Abstract

Introduction: Lower rates of transcatheter aortic valve implantation (TAVI) among Black individuals have been observed, the drivers of this disparity remain poorly understood. We studied the association between county-level racial segregation and rates of aortic stenosis (AS) diagnosis and management. Methods: We identified Black and white Medicare fee-for-service beneficiaries living in metropolitan areas between 2016 and 2019. Using the American Community Survey’s residential segregation index (SI), a measure of geographic distribution of Black and white residents ranging from 0 (complete integration) to 100 (complete segregation), we determined segregation in each beneficiaries’ county of residence. We calculated population-level rates of AS diagnosis and TAVI using validated ICD-10 codes. Using hierarchical modeling, we determined the association between racial segregation and rates of AS diagnosis, TAVI receipt, and 30-day mortality. Results: A total of 29,264,075 beneficiaries were included in the analysis. Living in a high-segregation county (SI>60) was associated with increased rates of AS diagnosis overall (adjusted OR 1.03 95%CI 1.02-1.03) but no difference in TAVI. However, among Black beneficiaries, increasing county-level segregation was associated with decreased rates of AS diagnosis and TAVI; the opposite association was observed among white beneficiaries ( Figure 1 ).
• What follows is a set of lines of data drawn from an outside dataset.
(** New [pending], [consumed] and [next_chunk] *)
Definition stream_advance (pending : list byte) (consumed next_chunk : Z) (s : Cobblestone256StreamOpener) :
    Cobblestone256StreamOpener :=
  MkStream (stream_input_key s) (stream_context s) (stream_layout s) (stream_opener s) pending
    consumed next_chunk (stream_failed s) (stream_finished s).

(** New [input_key] and [opener] *)
Definition stream_set_opener (input_key : option Cobblestone256Key) (opener : option Cobblestone256Opener)
    (s : Cobblestone256StreamOpener) : Cobblestone256StreamOpener :=
  MkStream input_key (stream_context s) (stream_layout s) opener (stream_pending s)
    (stream_consumed s) (stream_next_chunk s) (stream_failed s) (stream_finished s).

(** A method of the opener, beside something [T] it also changes *)
Definition opening (T A : Type) : Type := stm (Cobblestone256StreamOpener * T) CryptoError A.

Definition on_stream {T} (f : Cobblestone256StreamOpener -> Cobblestone256StreamOpener)
    (s : Cobblestone256StreamOpener * T) : Cobblestone256StreamOpener * T := (f s.1, s.2).

Definition stream_fail {T A} : opening T A := fail_with (on_stream stream_set_failed) CryptoError_.

(** [self.input_key.take().ok_or(CryptoError)?] *)
Definition take_input_key {T} : opening T Cobblestone256Key :=
  self ← gets fst;
  _ ← modify (on_stream (stream_set_opener None (stream_opener self)));
  liftS ((stream_input_key self)??).

(** The part of [update] that completes the header; the rest of the input *)
Definition read_header (ciphertext : list byte) : opening (list byte) (list byte) :=
  self ← gets fst;
  wanted ← liftS (sub64 COBBLESTONE_HEADER_LEN (len (stream_pending self)));
  let consumed := Z.min wanted (len ciphertext) in
  let pending := stream_pending self ++ takeZ consumed ciphertext in
  total ← liftS (add64 (stream_consumed self) consumed);
  _ ← modify (on_stream (stream_advance pending total (stream_next_chunk self)));
  let ciphertext := dropZ consumed ciphertext in
  if len pending =? COBBLESTONE_HEADER_LEN then
    input_key ← take_input_key;
    let opener := from_header input_key (stream_context self) pending in
    _ ← modify (on_stream (stream_advance [] total (stream_next_chunk self)));
    opener ← lift_or (on_stream stream_set_failed) opener;
    _ ← modify (on_stream (stream_set_opener None (Some opener)));
    mret ciphertext
  else mret ciphertext.

(** A turn of the loop of [update]: the rest of the input *)
Definition read_chunk (ciphertext : list byte) : opening (list byte) (list byte) :=
  self ← gets fst;
  range ← lift_or (on_stream stream_set_failed)
            (ciphertext_range_for_chunk (stream_layout self) (stream_next_chunk self));
  d ← liftS (sub64 (snd range) (fst range));
  chunk_len ← liftS ((usize_try_from64 d)??);
  wanted ← liftS (sub64 chunk_len (len (stream_pending self)));
  let consumed := Z.min wanted (len ciphertext) in
  let pending := stream_pending self ++ takeZ consumed ciphertext in
  total ← liftS (add64 (stream_consumed self) consumed);
  _ ← modify (on_stream (stream_advance pending total (stream_next_chunk self)));
  let ciphertext := dropZ consumed ciphertext in
  if len pending =? chunk_len then
    opener ← liftS ((stream_opener self)??);
    let '(result, pending) := open_chunk opener (stream_layout self) (stream_next_chunk self) pending in
    _ ← modify (on_stream (stream_advance pending total (stream_next_chunk self)));
    n ← lift_or (on_stream stream_set_failed) result;
    _ ← modify (fun '(self, plaintext) => (self, plaintext ++ takeZ n pending));
    next ← liftS (add64 (stream_next_chunk self) 1);
    _ ← modify (on_stream (stream_advance [] total next));
    mret ciphertext
  else mret ciphertext.

Fixpoint read_chunks (fuel : nat) (ciphertext : list byte) : opening (list byte) () :=
  match fuel with
  | O => liftS Panic
  | S fuel =>
      if bool_decide (ciphertext = []) then mret () else
      ciphertext ← read_chunk ciphertext;
      read_chunks fuel ciphertext
  end.

Definition stream_update (ciphertext : list byte) : opening (list byte) () :=
  self ← gets fst;
  if stream_failed self || stream_finished self ||
     match checked_add64 (stream_consumed self) (len ciphertext) with
     | None => true
     | Some length => ciphertext_len (stream_layout self) <? length
     end
  then stream_fail else
  ciphertext ← (match stream_opener self with Some _ => mret ciphertext | None => read_header ciphertext end);
  read_chunks (S (length ciphertext)) ciphertext.

Definition stream_finish {T} : opening T () :=
  self ← gets fst;
  if stream_failed self || stream_finished self
     || negb (stream_consumed self =? ciphertext_len (stream_layout self))
  then stream_fail else
  count ← liftS (chunk_count (stream_layout self));
  if negb (stream_next_chunk self =? count) || negb (bool_decide (stream_pending self = []))
  then stream_fail else
  modify (on_stream stream_set_finished).

Definition open (input_key : Cobblestone256Key) (context ciphertext : list byte) :
    outcome CryptoError (list byte) :=
  layout ← from_ciphertext_len (len ciphertext);
  capacity ← (usize_try_from64 (plaintext_len layout))??;
  opener ← stream_new input_key context (len ciphertext);
  let '(result, (_, plaintext)) := (_ ← stream_update ciphertext; stream_finish) (opener, []) in
  _ ← result;
  _ ← assert_true (len plaintext =? capacity);
  mret plaintext.

(** ** Opening in place *)

(** [open_chunk(layout, chunk_index, &mut buffer[start..end])]: the result and the
    whole buffer *)
Definition open_within (self : Cobblestone256Opener) (layout : Cobblestone256MessageLayout)
    (chunk_index start end_ : Z) (record buffer : list byte) : outcome CryptoError Z * list byte :=
  let '(result, record) := open_chunk self layout chunk_index record in
  (result, takeZ start buffer ++ record ++ dropZ end_ buffer).

Definition observe_stream (o : observation) : opening (list observation) () :=
  observe (fun t s => (s.1, t)) snd o.

(** The header, as the first unit *)
Definition open_header_owned {T} (ciphertext : list byte) : opening T (list byte) :=
  self ← gets fst;
  if negb (stream_consumed self =? 0) || negb (len ciphertext =? COBBLESTONE_HEADER_LEN) then stream_fail else
  input_key ← take_input_key;
  opener ← lift_or (on_stream stream_set_failed) (from_header input_key (stream_context self) ciphertext);
  _ ← modify (on_stream (stream_set_opener None (Some opener)));
  _ ← modify (on_stream (stream_advance (stream_pending self) COBBLESTONE_HEADER_LEN (stream_next_chunk self)));
  mret [].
Among those with an AS diagnosis, the interaction between Black race and segregation, and lower rates of TAVI persisted (interaction p-value 0.003). Segregation and race were not independently associated with 30-day mortality. Conclusions: Living in a high-segregation county is independently associated with decreased population-level rates of AS diagnosis and receipt of TAVI for Black, but not white, individuals. Among Black people living in high-segregation counties, disparities in TAVI rates are associated with decreased AS diagnosis and access to TAVI.